AT&T Negotiating to Pay Chris Cuomo $9 Million to Shut Up About Jeff Zucker
AT&T, the parent company of CNN, is willing to pay former CNN anchor Chris Cuomo around $9 million to prevent him from revealing what he knows about now-former CNN president Jeff Zucker.
This week, Zucker told staffers that he resigned because he did not disclose a romantic relationship with Allison Gollust, the chief marketing officer for CNN.
But according to the New York Post, Zucker agreed to resign at the request of AT&T chief John Stankey. The agreement said that if Zucker resigned without a fight, then Stankey would settle with Cuomo over a pending lawsuit that threatens to bring Zucker's graver actions to light.
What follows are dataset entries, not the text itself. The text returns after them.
(* ===== verification/WsSocket.v ===== *)
(** The sockets of the WebSocket client: [connect], [build_tls_config], the pings and
    the close of [Sender] in [client/transport/src/ws/mod.rs], and the stream over
    plain TCP or TLS of [stream.rs].

    TCP and TLS themselves ([tokio], [rustls]) are parameters, with the time each
    attempt takes; [WsClient.v] has the loop that calls [connect]. *)
From stdpp Require Import base gmap strings list.
From Stdlib Require Import Ascii.
From S2P Require Import Prelude Serde RefJson Errors Params Wire ParamsBuilder Middleware ClientCore ClientService MethodResponse Subscription RpcModule RpcService Http WsServer Server HttpClient WsClient.

(** ** A stream that is either plain or encrypted *)
(** [AsyncRead] and [AsyncWrite]: [poll_read] gets the room that is left in the
    buffer and gives the bytes it put there. *)
Class AsyncStream (A : Type) := {
  poll_read : nat → A → Poll (Result string string) * A;
  poll_write : string → A → Poll (Result string nat) * A;
  poll_flush : A → Poll (Result string unit) * A;
  poll_shutdown : A → Poll (Result string unit) * A
}.
Inductive EitherStream (P T : Type) : Type := EsPlain (stream : P) | EsTls (stream : T).
Arguments EsPlain {P T} _. Arguments EsTls {P T} _.

Section Either.
Context {P T : Type} {SP : AsyncStream P} {ST : AsyncStream T}.
(** Each of the four operations is that of the stream inside. *)
Definition either {R} (on_plain : P → R * P) (on_tls : T → R * T) (s : EitherStream P T) : R * EitherStream P T :=
  match s with
  | EsPlain stream => let '(r, stream) := on_plain stream in (r, EsPlain stream)
  | EsTls stream => let '(r, stream) := on_tls stream in (r, EsTls stream)
  end.
#[export] Instance either_stream : AsyncStream (EitherStream P T) := {|
  poll_read room := either (poll_read room) (poll_read room);
  poll_write buf := either (poll_write buf) (poll_write buf);
  poll_flush := either poll_flush poll_flush;
  poll_shutdown := either poll_shutdown poll_shutdown
|}.
End Either.

(** *** What a user of a stream sees *)
Inductive StreamOp : Type := OpRead (room : nat) | OpWrite (buf : string) | OpFlush | OpShutdown.
Inductive StreamOut : Type :=
| OutRead (r : Poll (Result string string)) | OutWrite (r : Poll (Result string nat)) | OutUnit (r : Poll (Result string unit)).
Definition stream_op {A} `{AsyncStream A} (op : StreamOp) (s : A) : StreamOut * A :=
  match op with
  | OpRead room => let '(r, s) := poll_read room s in (OutRead r, s)
  | OpWrite buf => let '(r, s) := poll_write buf s in (OutWrite r, s)
  | OpFlush => let '(r, s) := poll_flush s in (OutUnit r, s)
  | OpShutdown => let '(r, s) := poll_shutdown s in (OutUnit r, s)
  end.
Fixpoint stream_run {A} `{AsyncStream A} (ops : list StreamOp) (s : A) : list StreamOut * A :=
  match ops with
  | [] => ([], s)
  | op :: ops => let '(o, s) := stream_op op s in let '(os, s) := stream_run ops s in (o :: os, s)
  end.
(** The two kinds cannot be told apart by what is read and written: any use of the
    wrapper is the same use of the stream inside, and the kind stays. *)
Theorem either_transparent {P T} `{AsyncStream P, AsyncStream T} (ops : list StreamOp) (p : P) (t : T) :
  stream_run ops (EsPlain (T := T) p) = (let '(o, p') := stream_run ops p in (o, EsPlain p')) ∧
  stream_run ops (EsTls (P := P) t) = (let '(o, t') := stream_run ops t in (o, EsTls t')).
Proof.
  split; revert p t; induction ops as [|op ops IH]; intros p t; [done| |done|]; cbn [stream_run].
  - assert (stream_op op (EsPlain (T := T) p) = (let '(o, p') := stream_op op p in (o, EsPlain p'))) as ->.
    { destruct op; cbn; unfold either; [by destruct (poll_read _ p)|by destruct (poll_write _ p)|by destruct (poll_flush p)|by destruct (poll_shutdown p)]. }
    destruct (stream_op op p) as [o p']. rewrite (IH p' t). by destruct (stream_run ops p').
  - assert (stream_op op (EsTls (P := P) t) = (let '(o, t') := stream_op op t in (o, EsTls t'))) as ->.
    { destruct op; cbn; unfold either; [by destruct (poll_read _ t)|by destruct (poll_write _ t)|by destruct (poll_flush t)|by destruct (poll_shutdown t)]. }
    destruct (stream_op op t) as [o t']. rewrite (IH p t'). by destruct (stream_run ops t').
Qed.

(** ** Connecting *)
(** [rustls]: a configuration, and the one of the platform when the feature
    [tls-rustls-platform-verifier] is enabled. *)
Class TlsLib := {
  TlsConfig : Type;
  with_platform_verifier : option TlsConfig
}.
Inductive CertificateStore `{TlsLib} : Type := CsNative | CsCustom (cfg : TlsConfig).
Definition build_tls_config `{TlsLib} (cert_store : CertificateStore) : Result WsHandshakeError TlsConfig :=
  match cert_store with
  | CsNative =>
    match with_platform_verifier with
    | Some config => Ok config
    | None => Err (HsCertificateStore "Native certificate store not supported, either call `Builder::with_custom_cert_store` or enable the `tls-rustls-platform-verifier` feature.")
    end
  | CsCustom cfg => Ok cfg
  end.

Section Connect.
Context {L : UrlLib} {N : NetLib} {TL : TlsLib} {S P T : Type}.
(** A TCP connection and a TLS handshake: how long the attempt takes, and how it
    ends.  A name a certificate can be checked for. *)
Context (tcp : SocketAddr → S → BinNums.N * Result string P * S).
Context (set_nodelay : bool → P → Result string unit * P).
Context {ServerName : Type} (server_name : string → Result string ServerName).
Context (tls : TlsConfig → ServerName → P → S → BinNums.N * Result string T * S).

(** With the feature [tls].  The timer is only armed for the TCP connection: the
    handler of the branch runs after the [select].  When both are ready at the same
    time either may be taken; here it is the socket. *)
Definition connect (sockaddr : SocketAddr) (timeout_dur : BinNums.N) (host : string) (tls_connector : option TlsConfig)
    (tcp_no_delay : bool) (s : S) : BinNums.N * Result WsHandshakeError (EitherStream P T) * S :=
  let '(time, socket, s) := tcp sockaddr s in
  if decide (time <= timeout_dur)%N then
    match socket with
    | Err e => (time, Err (HsIo e), s)
    | Ok socket =>
      let '(_, socket) := set_nodelay tcp_no_delay socket in
      match tls_connector with
      | None => (time, Ok (EsPlain socket), s)
      | Some connector =>
        match server_name host with
        | Err e => (time, Err (HsUrl ("Invalid host: " +:+ host +:+ " " +:+ e)), s)
        | Ok server_name =>
          let '(tls_time, tls_stream, s) := tls connector server_name socket s in
          ((time + tls_time)%N, map_err HsIo (EsTls <$> tls_stream), s)
        end
      end
    end
  else (timeout_dur, Err (HsTimeout timeout_dur), s).
(** Without it. *)
Definition connect_no_tls (sockaddr : SocketAddr) (timeout_dur : BinNums.N) (s : S)
    : BinNums.N * Result WsHandshakeError (EitherStream P Empty_set) * S :=
  let '(time, socket, s) := tcp sockaddr s in
  if decide (time <= timeout_dur)%N then
    match socket with
    | Err e => (time, Err (HsIo e), s)
    | Ok socket => let '(_, socket) := set_nodelay true socket in (time, Ok (EsPlain socket), s)
    end
  else (timeout_dur, Err (HsTimeout timeout_dur), s).

(** The builder over such sockets, with a clock.  A host comes with a configuration:
    the loop asks for TLS only when [build_tls_config] has given one. *)
Context (b : WsTransportClientBuilder) (cert_store : CertificateStore).
Definition connect_timed (sockaddr : SocketAddr) (tls_host : option string) (s : S * BinNums.N)
    : Result WsHandshakeError unit * (S * BinNums.N) :=
  let connector := match tls_host with Some _ => result_ok (build_tls_config cert_store) | None => None end in
  let '(time, r, s') := connect sockaddr (wb_connection_timeout b) (default "" tls_host) connector (wb_tcp_no_delay b) s.1 in
  ((λ _, ()) <$> r, (s', (s.2 + time)%N)).
Context (handshake : string → string → HeaderMap → S → BinNums.N * Result string ServerResponse * S).
Definition handshake_timed (host path : string) (headers : HeaderMap) (s : S * BinNums.N)
    : Result string ServerResponse * (S * BinNums.N) :=
  let '(time, r, s') := handshake host path headers s.1 in (r, (s', (s.2 + time)%N)).
Definition build_timed (uri : Url) (s : S) : Result WsHandshakeError (Sender * Receiver) * (S * BinNums.N) :=
  build b connect_timed handshake_timed ((λ _, ()) <$> build_tls_config cert_store) uri (s, 0%N).

(** What the timeout bounds: without TLS an attempt ends in time, with the error of
    the timeout exactly when TCP was late; with TLS the handshake comes on top. *)
Lemma connect_outcomes sockaddr timeout_dur host connector no_delay s :
  let '(tcp_time, socket, s1) := tcp sockaddr s in
  let '(time, r, s2) := connect sockaddr timeout_dur host connector no_delay s in
  (r = Err (HsTimeout timeout_dur) ↔ (timeout_dur < tcp_time)%N) ∧
  (connector = None → (time <= timeout_dur)%N) ∧
  (time <= timeout_dur + match connector, server_name host, socket with
     | Some c, Ok name, Ok p => (tls c name (set_nodelay no_delay p).2 s1).1.1 | _, _, _ => 0 end)%N ∧
  (∀ p, r = Ok (EsPlain p) → connector = None) ∧ (∀ t, r = Ok (EsTls t) → is_Some connector).
Proof.
  unfold connect. destruct (tcp sockaddr s) as [[tcp_time socket] s1]. case_decide as Ht.
  2: { split; [by split; [lia|]|]. split; [done|]. split; [lia|]. by split. }
  destruct socket as [p|e]; [|split; [split; [done|lia]|]; split; [done|]; split; [lia|]; by split].
  destruct (set_nodelay no_delay p) as [o p'] eqn:En. cbn [snd].
  destruct connector as [c|]; [|split; [split; [done|lia]|]; split; [done|]; split; [lia|]; by split].
  destruct (server_name host) as [name|e]; [|split; [split; [done|lia]|]; split; [done|]; split; [lia|]; split; [done|by eexists]].
  cbn [snd]. destruct (tls c name p' s1) as [[tls_time [t|e]] s2]; cbn;
    (split; [split; [done|lia]|]; split; [done|]; split; [lia|]; split; [done|by eexists]).
Qed.

(** How long opening a connection takes at most: the builder bounds the TCP
    connections, by rounds, addresses and its timeout; the TLS and the WebSocket
    handshakes take what the peer makes them take. *)
Theorem connecting_time (bound : nat) (tls_max handshake_max : BinNums.N) uri s :
  (∀ uri addrs, socket_addrs uri = Ok addrs → length addrs <= bound) →
  (∀ c name p s, (tls c name p s).1.1 <= tls_max)%N →
  (∀ host path h s, (handshake host path h s).1.1 <= handshake_max)%N →
  ((build_timed uri s).2.2 <=
    N.of_nat (wb_max_redirections b * bound) * (wb_connection_timeout b + tls_max + handshake_max))%N.
Proof.
  intros Hb Ht Hh. unfold build_timed, build.
  pose proof (connect_measured b ((λ _, ()) <$> build_tls_config cert_store) connect_timed handshake_timed bound Hb snd
    (wb_connection_timeout b + tls_max) handshake_max) as H.
  specialize (H ltac:(intros a host [s1 n]; unfold connect_timed;
    pose proof (connect_outcomes a (wb_connection_timeout b) (default "" host)
      (match host with Some _ => result_ok (build_tls_config cert_store) | None => None end) (wb_tcp_no_delay b) s1) as Hc;
    destruct (tcp a s1) as [[tcp_time socket] s2]; cbn [fst snd]; destruct (connect _ _ _ _ _ _) as [[time r] s3];
    destruct Hc as (_ & _ & Hc & _); cbn [fst snd]; revert Hc; repeat case_match; try lia;
    match goal with |- context [tls ?c ?name ?p ?s] => pose proof (Ht c name p s) end; lia)).
  specialize (H ltac:(intros host path h [s1 n]; unfold handshake_timed; specialize (Hh host path h s1);
    destruct (handshake _ _ _ _) as [[time r] s2]; cbn in *; lia) uri (s, 0%N)).
  cbn [snd] in H. lia.
Qed.
End Connect.

(** ** Pings and the end *)
Section SenderEnd.
Context {S : Type}.
(** What [soketto] does on the socket. *)
Context (socket_ping : string → S → Result string unit * S) (socket_flush socket_close : S → Result string unit * S).
(** [ByteSlice125::try_from]. *)
Definition byte_slice_125 (slice : string) : option string := if decide (slen slice <= 125)%N then Some slice else None.
Definition ws_send_ping (s : S) : Result Panicked (Result WsError unit) * S :=
  match byte_slice_125 "" with
  | None => (Err Panic, s)
  | Some byte_slice =>
    match socket_ping byte_slice s with
    | (Err e, s) => (Ok (Err (WeConnection e)), s)
    | (Ok _, s) => let '(r, s) := socket_flush s in (Ok (map_err WeConnection r), s)
    end
  end.
Definition ws_close (s : S) : Result WsError unit * S :=
  let '(r, s) := socket_close s in (map_err WeConnection r, s).
(** A ping is one empty frame, flushed; it never panics. *)
Lemma ws_send_ping_spec s : ws_send_ping s =
  match socket_ping "" s with
  | (Ok _, s') => let '(r, s'') := socket_flush s' in (Ok (map_err WeConnection r), s'')
  | (Err e, s') => (Ok (Err (WeConnection e)), s')
  end.
Proof. unfold ws_send_ping, byte_slice_125. rewrite decide_True by done. by destruct (socket_ping "" s) as [[]]. Qed.
End SenderEnd.

(** ** A peer that takes its time *)
Section Slow.
#[local] Instance ex_tls : TlsLib := {| TlsConfig := unit; with_platform_verifier := None |}.
Definition ex_store : CertificateStore := @CsCustom ex_tls ().
#[local] Instance slow_url : UrlLib := {|
  Url := string; url_parse := Ok; url_scheme := λ _, "wss"; url_host_str := λ u, Some u; url_port := λ _, None;
  url_username := λ _, ""; url_password := λ _, None; url_path := λ _, "/"; url_query := λ _, None;
  url_no_fragment := id; url_no_password := id; url_no_username := id; url_as_str := id;
  base64_encode := id; header_value_ok := λ _, true
|}.
#[local] Instance slow_net : NetLib := {|
  SocketAddr := string; socket_addrs := λ u, Ok [u +:+ ":443"]; is_relative := λ _, false
|}.
(** The TCP connection takes 1 second, the TLS handshake 1000. *)
Definition slow_build (cert_store : CertificateStore) :=
  build_timed (N := slow_net) (S := unit) (P := unit) (T := unit) (λ _ s, (1%N, Ok (), s)) (λ _ p, (Ok (), p)) (λ host, Ok host)
    (λ _ _ _ s, (1000%N, Ok (), s)) WsTransportClientBuilder.default cert_store (λ _ _ _ s, (0%N, Ok SrAccepted, s)) "host" ().

Lemma connecting_time_witness : ((slow_build ex_store).2.2 <= 5 * (10 + 1000 + 0))%N.
Proof.
  apply (connecting_time (N := slow_net) (S := unit) (P := unit) (T := unit) (λ _ s, (1%N, Ok (), s)) (λ _ p, (Ok (), p))
    (λ host, Ok host) (λ _ _ _ s, (1000%N, Ok (), s)) WsTransportClientBuilder.default ex_store (λ _ _ _ s, (0%N, Ok SrAccepted, s))
    1 1000 0 "host" ()).
  - intros uri addrs [= <-]. cbn. lia.
  - intros. cbn. lia.
  - intros. cbn. lia.
Defined.
(** The timeout of the builder, 10 seconds, does not bound it. *)
Example timeout_covers_tcp_only :
  (is_ok (slow_build ex_store).1, (slow_build ex_store).2.2) = (true, 1001%N) ∧
  is_ok (slow_build CsNative).1 = false.
Proof. vm_compute. auto. Qed.
(** Without TLS the setting of the builder is not used: the socket remembers what it
    was set to. *)
Example no_tls_ignores_no_delay :
  let tcp (_ : SocketAddr) (s : unit) := (1%N, Ok false : Result string bool, s) in
  let set (b : bool) (_ : bool) := (Ok () : Result string unit, b) in
  (fst (connect (T := unit) tcp set (λ host : string, Ok host) (λ _ _ _ s, (0%N, Err "", s)) "a" 10 "" None false ())).2 = Ok (EsPlain false) ∧
  (fst (connect_no_tls tcp set "a" 10 ())).2 = Ok (EsPlain true).
Proof. vm_compute. auto. Qed.
End Slow.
"While Zucker paid the price stepping down as top dog of a global television network, he did so with the agreement that he would keep a piece of his privacy for leaving quickly and without a fight," sources told the Post.
"If Cuomo filed his lawsuit and AT&T fought it, then potentially damaging information about Zucker could come out, too, the sources said."
While Chris Cuomo has not filed the lawsuit, CNN is aware that a draft of the lawsuit mentions Zucker's name multiple times. The draft presumably includes information that uncovers Zucker's role in aiding Cuomo's brother, former New York Governor Andrew Cuomo.
"Zucker and Allison Gollust had an ethically dubious relationship with former New York Gov. Andrew Cuomo," the Post reports.
"The pair would coach the governor on his now-infamous Covid briefings — telling him what to say and how to respond to criticisms from President Donald Trump to make more compelling television."
Keep in mind, Zucker lifted the ban that prevented Chris Cuomo from covering or interviewing his brother in the spring of 2020, around the time of Andrew's COVID briefings.
So Zucker did not merely resign for not disclosing a consensual relationship with a colleague, as he cites in his resignation letter. That was a cover. Whatever he's hiding, AT&T believes it's damning.
So much so that AT&T is negotiating with Chris Cuomo to reach a deal that'd pay him half of the $18 million remaining on his contract "in an effort to shut him up."
All of this drama leads back to Andrew Cuomo. The governor once admired by Democrats everywhere has brought down himself, his younger brother and the head of CNN in less than a year. And AT&T/CNN fears it could be next.